Abstract Allergic asthma is a disease driven by T helper 2 (TH2)-type cells secreting interleukin (IL-) 4, 5 and 13. It is characterized by eosinophils, airway hyperesponsiveness (AHR) and IgE secreting B cells. B cells play a role in allergic asthma in an allergen load dependent manner. IgM isotype secreted by naïve B cells is important for class switching. It is currently unclear how IgM isotype contributes in the development of allergic asthma. We investigated the role of IgM isotype in a house dust mite (HDM)-induced TH2 allergic asthma model. We sensitised wild type (wt), IgM-deficient (IgM−/−) and B cell-deficient (uMT−/−) mice with high (>10 ug) and low (<3 ug) dose of HDM extracts.
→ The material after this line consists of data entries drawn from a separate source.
(** C2, amended. The verifier reads the ledger once, writes nothing, and
    returns the verdict of the first check that fails, in this order:
    [NotFound] when the ledger has no such transaction; [Pending] when it is
    not finalized; [TransactionFailed] when its execution failed;
    [WrongRecipient] when it carries no token transfer, when the transfer is
    in another token than the required one, or when its recipient differs
    from the required address in more than the case of letters;
    [InsufficientAmount] when the amount is below the minimum less the
    tolerance; otherwise [Verified] with the observed amount and the
    transaction's timestamp. *)
Theorem verify_decision_list (hash : string) (r : PaymentRequirement) (w : World)
    (c : gmap string CacheEntry) :
  cacheOf (verify hash r w c) = c /\
  traceOf (verify hash r w c) = [LedgerQuery hash (network r)] /\
  (ledger w hash (network r) = None -> resultOf (verify hash r w c) = NotFound) /\
  (forall tx, ledger w hash (network r) = Some tx ->
     (finalized tx = false -> resultOf (verify hash r w c) = Pending) /\
     (finalized tx = true -> status tx = Failed ->
        resultOf (verify hash r w c) = TransactionFailed) /\
     (finalized tx = true -> status tx = Succeeded -> transferEvent tx = None ->
        resultOf (verify hash r w c) = WrongRecipient) /\
     (forall transfer,
        finalized tx = true -> status tx = Succeeded -> transferEvent tx = Some transfer ->
        (token transfer <> tokenContract r ->
           resultOf (verify hash r w c) = WrongRecipient) /\
        (token transfer = tokenContract r ->
         ~ equalIgnoringCase (recipient transfer) (recipientAddress r) ->
           resultOf (verify hash r w c) = WrongRecipient) /\
        (token transfer = tokenContract r ->
         equalIgnoringCase (recipient transfer) (recipientAddress r) ->
         amount transfer < minimumAmount r - tolerance r ->
           resultOf (verify hash r w c) = InsufficientAmount) /\
        (token transfer = tokenContract r ->
         equalIgnoringCase (recipient transfer) (recipientAddress r) ->
         minimumAmount r - tolerance r <= amount transfer ->
           resultOf (verify hash r w c) = Verified (amount transfer) (timestamp tx) hash))).
Proof.
  split; [done|]. split; [done|].
  unfold verify. unfold_eff. cbn.
  split; [by intros ->|].
  intros tx ->. cbn. split_and!.
  - by intros ->.
  - by intros -> ->.
  - by intros -> -> ->.
  - intros transfer -> -> ->. cbn. split_and!.
    + intros Hne. by destruct (String.eqb_spec (token transfer) (tokenContract r)).
    + intros -> Hne. rewrite String.eqb_refl. cbn.
      destruct (sameAddress (recipient transfer) (recipientAddress r)) eqn:Hsame; [|done].
      by apply sameAddress_equalIgnoringCase in Hsame.
    + intros -> Hsame Hlt. apply sameAddress_equalIgnoringCase in Hsame.
      rewrite String.eqb_refl, Hsame. cbn.
      by destruct (Z.ltb_spec (amount transfer) (minimumAmount r - tolerance r)); [|lia].
    + intros -> Hsame Hge. apply sameAddress_equalIgnoringCase in Hsame.
      rewrite String.eqb_refl, Hsame. cbn.
      by destruct (Z.ltb_spec (amount transfer) (minimumAmount r - tolerance r)); [lia|].
Qed.

(** Addresses that differ in the case of a letter are the same to the
    verifier; addresses that differ in a letter are not. *)
Example equalIgnoringCase_examples :
  equalIgnoringCase "64SWUFWG5RDSC3SDUHRKEFYJTY5Q1EKOIXCPG3ZSVPCG" Examples.payTo /\
  equalIgnoringCase "0xAbCdEf" "0xabcdef" /\
  ~ equalIgnoringCase "0xabcdef" "0xabcdee" /\
  ~ equalIgnoringCase "7xKXtg2CW87d97TXJSDpbD5jBkheTqA83TZRuJosgAsU" Examples.payTo.
Proof.
  split_and!.
  - by apply sameAddress_equalIgnoringCase.
  - by apply sameAddress_equalIgnoringCase.
  - intros Hsame. by apply sameAddress_equalIgnoringCase in Hsame.
  - intros Hsame. by apply sameAddress_equalIgnoringCase in Hsame.
Qed.

(** One transaction per verdict; the recipient written in upper case is the
    required one. *)
Example verify_examples :
  resultOf (verify "missing" Examples.requirement0 Examples.verdicts ∅) = NotFound /\
  resultOf (verify "pending" Examples.requirement0 Examples.verdicts ∅) = Pending /\
  resultOf (verify "failed" Examples.requirement0 Examples.verdicts ∅) = TransactionFailed /\
  resultOf (verify "other-token" Examples.requirement0 Examples.verdicts ∅) = WrongRecipient /\
  resultOf (verify "other-recipient" Examples.requirement0 Examples.verdicts ∅)
  = WrongRecipient /\
  resultOf (verify "short" Examples.requirement0 Examples.verdicts ∅) = InsufficientAmount /\
  resultOf (verify "upper-case" Examples.requirement0 Examples.verdicts ∅)
  = Verified 9999 1700000000 "upper-case".
Proof. repeat split; reflexivity. Qed.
We found IgM to be essential in antibody class switching and in AHR, but not in TH2 airway inflammation or eosinophilia. RNA seq suggested that IgM regulated AHR through modulating muscarinic receptor genes, particularly M3 and this was independent of microbiota. Transfer of wild type serum, but not B cells into IgM−/− mice could restore class switching but not AHR. These unprecedented findings suggest that IgM has a unique function in allergic asthma and regulates AHR by interacting with non-immune genes.